[MATERIAL TO PROCESS Boundary: Start]

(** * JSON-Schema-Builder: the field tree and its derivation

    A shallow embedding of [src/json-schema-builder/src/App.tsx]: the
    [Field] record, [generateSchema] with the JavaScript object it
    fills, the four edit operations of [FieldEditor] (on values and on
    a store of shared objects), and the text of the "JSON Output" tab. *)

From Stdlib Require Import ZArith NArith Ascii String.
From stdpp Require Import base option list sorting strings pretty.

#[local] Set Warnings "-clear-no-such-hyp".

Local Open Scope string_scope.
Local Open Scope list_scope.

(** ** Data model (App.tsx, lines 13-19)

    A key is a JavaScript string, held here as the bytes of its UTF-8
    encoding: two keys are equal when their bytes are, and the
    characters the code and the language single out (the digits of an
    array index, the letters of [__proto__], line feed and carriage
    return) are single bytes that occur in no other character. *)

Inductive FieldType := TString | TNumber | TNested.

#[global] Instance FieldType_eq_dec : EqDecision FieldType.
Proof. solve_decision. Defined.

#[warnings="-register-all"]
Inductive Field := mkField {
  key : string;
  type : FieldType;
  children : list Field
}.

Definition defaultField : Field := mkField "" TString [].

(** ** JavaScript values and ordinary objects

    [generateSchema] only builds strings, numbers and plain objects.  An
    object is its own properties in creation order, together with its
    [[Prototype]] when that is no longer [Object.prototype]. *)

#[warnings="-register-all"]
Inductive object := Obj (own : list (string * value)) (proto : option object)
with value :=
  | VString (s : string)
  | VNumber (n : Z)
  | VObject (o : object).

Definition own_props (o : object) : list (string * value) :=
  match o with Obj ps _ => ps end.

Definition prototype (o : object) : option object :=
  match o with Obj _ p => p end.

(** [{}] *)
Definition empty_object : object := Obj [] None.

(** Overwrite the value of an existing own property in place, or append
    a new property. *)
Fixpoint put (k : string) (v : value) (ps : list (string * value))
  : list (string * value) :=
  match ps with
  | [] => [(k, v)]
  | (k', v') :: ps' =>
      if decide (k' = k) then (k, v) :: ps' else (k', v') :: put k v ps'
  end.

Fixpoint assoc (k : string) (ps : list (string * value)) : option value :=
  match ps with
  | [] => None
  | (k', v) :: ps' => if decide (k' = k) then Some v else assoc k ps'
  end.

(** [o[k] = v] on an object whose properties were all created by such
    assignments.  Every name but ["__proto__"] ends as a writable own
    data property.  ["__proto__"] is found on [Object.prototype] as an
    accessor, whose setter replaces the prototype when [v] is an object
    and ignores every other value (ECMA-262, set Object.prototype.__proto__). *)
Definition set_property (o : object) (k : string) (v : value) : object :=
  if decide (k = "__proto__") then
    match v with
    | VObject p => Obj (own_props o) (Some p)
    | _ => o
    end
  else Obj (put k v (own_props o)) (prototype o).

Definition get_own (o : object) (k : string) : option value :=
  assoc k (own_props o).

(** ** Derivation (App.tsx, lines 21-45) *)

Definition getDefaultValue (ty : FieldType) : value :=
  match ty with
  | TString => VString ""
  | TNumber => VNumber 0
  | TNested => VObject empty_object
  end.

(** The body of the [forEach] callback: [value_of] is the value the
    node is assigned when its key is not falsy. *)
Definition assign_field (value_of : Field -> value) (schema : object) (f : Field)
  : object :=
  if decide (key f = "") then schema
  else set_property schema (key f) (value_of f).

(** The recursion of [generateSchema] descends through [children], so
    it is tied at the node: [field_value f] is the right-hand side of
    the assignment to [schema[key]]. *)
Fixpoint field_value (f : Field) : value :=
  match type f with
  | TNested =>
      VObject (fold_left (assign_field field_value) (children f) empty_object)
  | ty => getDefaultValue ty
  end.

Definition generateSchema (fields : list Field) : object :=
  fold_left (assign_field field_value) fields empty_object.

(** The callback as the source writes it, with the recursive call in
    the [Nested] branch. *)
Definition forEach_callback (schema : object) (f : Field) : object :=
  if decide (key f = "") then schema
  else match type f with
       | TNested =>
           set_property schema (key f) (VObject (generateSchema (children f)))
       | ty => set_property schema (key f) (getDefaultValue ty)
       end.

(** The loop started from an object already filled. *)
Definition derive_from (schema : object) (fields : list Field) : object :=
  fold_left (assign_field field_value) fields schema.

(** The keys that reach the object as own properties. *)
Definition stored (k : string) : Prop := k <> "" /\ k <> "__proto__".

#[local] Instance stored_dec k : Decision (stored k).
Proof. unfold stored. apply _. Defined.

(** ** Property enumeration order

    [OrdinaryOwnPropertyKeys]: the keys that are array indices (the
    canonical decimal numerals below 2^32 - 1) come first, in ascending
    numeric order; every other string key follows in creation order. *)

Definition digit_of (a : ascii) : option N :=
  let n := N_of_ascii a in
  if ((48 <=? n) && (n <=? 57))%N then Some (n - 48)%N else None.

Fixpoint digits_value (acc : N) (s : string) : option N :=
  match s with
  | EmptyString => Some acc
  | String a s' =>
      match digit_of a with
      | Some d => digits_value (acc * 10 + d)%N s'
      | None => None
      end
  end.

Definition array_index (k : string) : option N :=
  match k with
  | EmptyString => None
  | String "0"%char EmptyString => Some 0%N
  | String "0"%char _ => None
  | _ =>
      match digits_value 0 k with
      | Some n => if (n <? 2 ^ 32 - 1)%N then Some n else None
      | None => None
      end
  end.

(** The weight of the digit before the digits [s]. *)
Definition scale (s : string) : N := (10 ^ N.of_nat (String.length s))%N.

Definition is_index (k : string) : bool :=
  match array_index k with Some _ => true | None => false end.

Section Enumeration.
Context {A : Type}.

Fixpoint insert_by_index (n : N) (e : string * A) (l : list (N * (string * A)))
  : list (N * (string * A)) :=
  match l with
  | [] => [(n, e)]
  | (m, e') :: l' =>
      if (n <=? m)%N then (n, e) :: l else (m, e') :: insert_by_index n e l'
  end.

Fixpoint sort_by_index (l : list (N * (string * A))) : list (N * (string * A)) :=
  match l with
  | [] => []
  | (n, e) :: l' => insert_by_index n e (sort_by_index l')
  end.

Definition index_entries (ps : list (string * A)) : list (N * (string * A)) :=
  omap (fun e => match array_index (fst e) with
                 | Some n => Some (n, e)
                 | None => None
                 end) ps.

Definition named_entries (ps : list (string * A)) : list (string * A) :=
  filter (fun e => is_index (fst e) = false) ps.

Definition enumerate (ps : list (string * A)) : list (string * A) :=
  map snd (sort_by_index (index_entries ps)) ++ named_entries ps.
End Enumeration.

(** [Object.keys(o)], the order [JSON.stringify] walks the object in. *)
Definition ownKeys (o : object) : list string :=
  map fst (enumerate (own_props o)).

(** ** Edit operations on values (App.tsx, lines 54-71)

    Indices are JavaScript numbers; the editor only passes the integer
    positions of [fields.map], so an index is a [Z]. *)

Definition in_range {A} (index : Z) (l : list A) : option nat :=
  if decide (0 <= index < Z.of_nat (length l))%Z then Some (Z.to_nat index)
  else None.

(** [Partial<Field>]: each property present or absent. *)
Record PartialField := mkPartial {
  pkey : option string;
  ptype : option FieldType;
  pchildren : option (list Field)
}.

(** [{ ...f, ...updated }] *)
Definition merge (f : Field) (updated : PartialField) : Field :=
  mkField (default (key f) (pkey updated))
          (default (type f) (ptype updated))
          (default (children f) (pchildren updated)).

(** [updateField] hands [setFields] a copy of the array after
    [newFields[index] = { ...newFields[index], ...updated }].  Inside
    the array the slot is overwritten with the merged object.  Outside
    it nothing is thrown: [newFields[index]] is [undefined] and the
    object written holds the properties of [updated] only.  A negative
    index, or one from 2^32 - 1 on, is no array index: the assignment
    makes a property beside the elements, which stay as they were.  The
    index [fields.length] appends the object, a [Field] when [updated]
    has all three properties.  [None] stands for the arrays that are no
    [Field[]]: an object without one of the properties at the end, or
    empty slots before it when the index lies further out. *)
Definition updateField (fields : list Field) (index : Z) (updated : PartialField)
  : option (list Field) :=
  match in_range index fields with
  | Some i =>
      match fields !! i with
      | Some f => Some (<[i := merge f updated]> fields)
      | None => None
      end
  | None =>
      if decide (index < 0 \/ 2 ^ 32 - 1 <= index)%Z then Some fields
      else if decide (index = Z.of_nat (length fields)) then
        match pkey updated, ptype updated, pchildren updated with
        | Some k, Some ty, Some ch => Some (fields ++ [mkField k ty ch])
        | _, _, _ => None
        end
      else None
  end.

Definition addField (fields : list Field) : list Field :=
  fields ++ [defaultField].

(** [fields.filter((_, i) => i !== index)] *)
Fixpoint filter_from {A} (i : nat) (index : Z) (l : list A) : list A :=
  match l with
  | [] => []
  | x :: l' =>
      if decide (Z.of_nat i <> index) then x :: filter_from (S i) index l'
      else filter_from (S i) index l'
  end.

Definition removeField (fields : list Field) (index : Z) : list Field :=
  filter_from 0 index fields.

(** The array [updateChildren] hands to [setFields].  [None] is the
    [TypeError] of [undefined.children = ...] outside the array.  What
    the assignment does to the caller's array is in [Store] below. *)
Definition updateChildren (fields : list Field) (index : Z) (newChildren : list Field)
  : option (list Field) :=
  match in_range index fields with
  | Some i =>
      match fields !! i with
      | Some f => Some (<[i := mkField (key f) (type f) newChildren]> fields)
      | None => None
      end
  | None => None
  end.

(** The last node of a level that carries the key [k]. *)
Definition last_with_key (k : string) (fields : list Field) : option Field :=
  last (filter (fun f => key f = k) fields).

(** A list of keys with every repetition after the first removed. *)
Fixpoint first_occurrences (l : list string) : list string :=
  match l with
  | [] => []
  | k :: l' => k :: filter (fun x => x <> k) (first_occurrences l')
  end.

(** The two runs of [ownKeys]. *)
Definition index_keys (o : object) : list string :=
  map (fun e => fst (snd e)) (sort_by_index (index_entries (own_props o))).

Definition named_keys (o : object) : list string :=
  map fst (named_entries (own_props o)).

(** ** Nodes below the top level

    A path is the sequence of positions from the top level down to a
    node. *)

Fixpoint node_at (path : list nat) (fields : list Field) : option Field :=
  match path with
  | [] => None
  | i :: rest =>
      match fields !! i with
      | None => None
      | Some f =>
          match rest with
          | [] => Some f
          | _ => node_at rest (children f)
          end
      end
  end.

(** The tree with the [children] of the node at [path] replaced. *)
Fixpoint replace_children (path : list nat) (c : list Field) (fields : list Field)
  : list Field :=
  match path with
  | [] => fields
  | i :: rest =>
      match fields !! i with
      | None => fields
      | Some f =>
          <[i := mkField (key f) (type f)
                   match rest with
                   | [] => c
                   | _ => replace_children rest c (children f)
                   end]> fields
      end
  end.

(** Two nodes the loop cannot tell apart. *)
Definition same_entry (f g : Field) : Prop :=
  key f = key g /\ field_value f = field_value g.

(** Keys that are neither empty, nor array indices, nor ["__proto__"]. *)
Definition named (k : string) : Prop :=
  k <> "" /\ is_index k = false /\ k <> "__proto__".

[MATERIAL TO PROCESS Boundary: End]

Emit, unaltered, the lines from the top of the listing down through the line that holds "fills, the four"; emit nothing else.

_WORKED SOLUTION_
(** * JSON-Schema-Builder: the field tree and its derivation

    A shallow embedding of [src/json-schema-builder/src/App.tsx]: the
    [Field] record, [generateSchema] with the JavaScript object it
    fills, the four edit operations of [FieldEditor] (on values and on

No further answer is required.